(** The loop: the first matching rule that has expired ends it with its id ([inl]).
    [core/scope_compiler.py:164-183 evaluate_scope_candidate] *)
Fixpoint scan_rules (candidate : ScopeCandidate.t) (path : string) (evaluated_at : Z)
    (b : RuleBuckets.t) (rules : list CompiledScopeRule.t) : string + RuleBuckets.t :=
  match rules with
  | [] => inr b
  | rule :: rules =>
      if negb (rule_matches candidate path rule)
      then scan_rules candidate path evaluated_at b rules
      else if is_expired evaluated_at rule then inl rule.(CompiledScopeRule.rule_id)
      else scan_rules candidate path evaluated_at (RuleBuckets.add b rule) rules
  end.

(** [clock] is what [datetime.now(timezone.utc)] returns.
    [core/scope_compiler.py:138-214 evaluate_scope_candidate] *)
Definition evaluate_scope_candidate (clock : Z) (candidate : ScopeCandidate.t)
    (compiled : CompiledScope.t) (now : option Z) : ScopeCheck.t :=
  let error := candidate.(ScopeCandidate.normalization_error) in
  if bool_decide (error = Some NORMALIZATION_USERINFO)
  then deny ReasonCode.SCOPE_USERINFO_DENIED
  else if bool_decide (error = Some NORMALIZATION_WILDCARD)
  then deny ReasonCode.SCOPE_WILDCARD_REJECTED
  else if bool_decide (error = Some NORMALIZATION_PATH_AMBIGUOUS)
  then deny ReasonCode.SCOPE_PATH_AMBIGUOUS
  else if bool_decide (is_Some error) then deny ReasonCode.SCOPE_NORMALIZATION_INVALID
  else
  match candidate.(ScopeCandidate.scope_match_path) with
  | None => deny ReasonCode.SCOPE_PATH_AMBIGUOUS
  | Some path =>
      let evaluated_at := default clock now in
      match scan_rules candidate path evaluated_at RuleBuckets.empty
              compiled.(CompiledScope.rules) with
      | inl expired_id =>
          ScopeCheck.mk ScopeDecision.REQUIRE_HUMAN_REVIEW ReasonCode.SCOPE_EXPIRED
            [expired_id] ScopeClassification.OUT_OF_SCOPE
      | inr b =>
          let ids l := CompiledScopeRule.rule_id <$> l in
          if negb (bool_decide (b.(RuleBuckets.matched_exclusions) = []))
          then ScopeCheck.mk ScopeDecision.DENY ReasonCode.SCOPE_DENIED
                 (ids b.(RuleBuckets.matched_exclusions)) ScopeClassification.OUT_OF_SCOPE
          else if negb (bool_decide (b.(RuleBuckets.matched_allows) = []))
          then ScopeCheck.mk ScopeDecision.ALLOW ReasonCode.ALLOWED
                 (ids b.(RuleBuckets.matched_allows)) ScopeClassification.IN_SCOPE
          else if negb (bool_decide (b.(RuleBuckets.matched_unknown) = []))
          then ScopeCheck.mk ScopeDecision.DENY ReasonCode.SCOPE_UNKNOWN_CLASSIFICATION
                 (ids b.(RuleBuckets.matched_unknown)) ScopeClassification.UNKNOWN
          else ScopeCheck.mk ScopeDecision.DENY ReasonCode.SCOPE_NOT_EXPLICITLY_ALLOWED []
                 ScopeClassification.UNKNOWN
      end
  end.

◆ ◆ ◆ ◆ ◆ ◆ ◆

:: Your instructions ::
The whole of the data must be given again, exactly as shown.

:: Solution to this task ::
(** The loop: the first matching rule that has expired ends it with its id ([inl]).
    [core/scope_compiler.py:164-183 evaluate_scope_candidate] *)
Fixpoint scan_rules (candidate : ScopeCandidate.t) (path : string) (evaluated_at : Z)
    (b : RuleBuckets.t) (rules : list CompiledScopeRule.t) : string + RuleBuckets.t :=
  match rules with
  | [] => inr b
  | rule :: rules =>
      if negb (rule_matches candidate path rule)
      then scan_rules candidate path evaluated_at b rules
      else if is_expired evaluated_at rule then inl rule.(CompiledScopeRule.rule_id)
      else scan_rules candidate path evaluated_at (RuleBuckets.add b rule) rules
  end.

(** [clock] is what [datetime.now(timezone.utc)] returns.
    [core/scope_compiler.py:138-214 evaluate_scope_candidate] *)
Definition evaluate_scope_candidate (clock : Z) (candidate : ScopeCandidate.t)
    (compiled : CompiledScope.t) (now : option Z) : ScopeCheck.t :=
  let error := candidate.(ScopeCandidate.normalization_error) in
  if bool_decide (error = Some NORMALIZATION_USERINFO)
  then deny ReasonCode.SCOPE_USERINFO_DENIED
  else if bool_decide (error = Some NORMALIZATION_WILDCARD)
  then deny ReasonCode.SCOPE_WILDCARD_REJECTED
  else if bool_decide (error = Some NORMALIZATION_PATH_AMBIGUOUS)
  then deny ReasonCode.SCOPE_PATH_AMBIGUOUS
  else if bool_decide (is_Some error) then deny ReasonCode.SCOPE_NORMALIZATION_INVALID
  else
  match candidate.(ScopeCandidate.scope_match_path) with
  | None => deny ReasonCode.SCOPE_PATH_AMBIGUOUS
  | Some path =>
      let evaluated_at := default clock now in
      match scan_rules candidate path evaluated_at RuleBuckets.empty
              compiled.(CompiledScope.rules) with
      | inl expired_id =>
          ScopeCheck.mk ScopeDecision.REQUIRE_HUMAN_REVIEW ReasonCode.SCOPE_EXPIRED
            [expired_id] ScopeClassification.OUT_OF_SCOPE
      | inr b =>
          let ids l := CompiledScopeRule.rule_id <$> l in
          if negb (bool_decide (b.(RuleBuckets.matched_exclusions) = []))
          then ScopeCheck.mk ScopeDecision.DENY ReasonCode.SCOPE_DENIED
                 (ids b.(RuleBuckets.matched_exclusions)) ScopeClassification.OUT_OF_SCOPE
          else if negb (bool_decide (b.(RuleBuckets.matched_allows) = []))
          then ScopeCheck.mk ScopeDecision.ALLOW ReasonCode.ALLOWED
                 (ids b.(RuleBuckets.matched_allows)) ScopeClassification.IN_SCOPE
          else if negb (bool_decide (b.(RuleBuckets.matched_unknown) = []))
          then ScopeCheck.mk ScopeDecision.DENY ReasonCode.SCOPE_UNKNOWN_CLASSIFICATION
                 (ids b.(RuleBuckets.matched_unknown)) ScopeClassification.UNKNOWN
          else ScopeCheck.mk ScopeDecision.DENY ReasonCode.SCOPE_NOT_EXPLICITLY_ALLOWED []
                 ScopeClassification.UNKNOWN
      end
  end.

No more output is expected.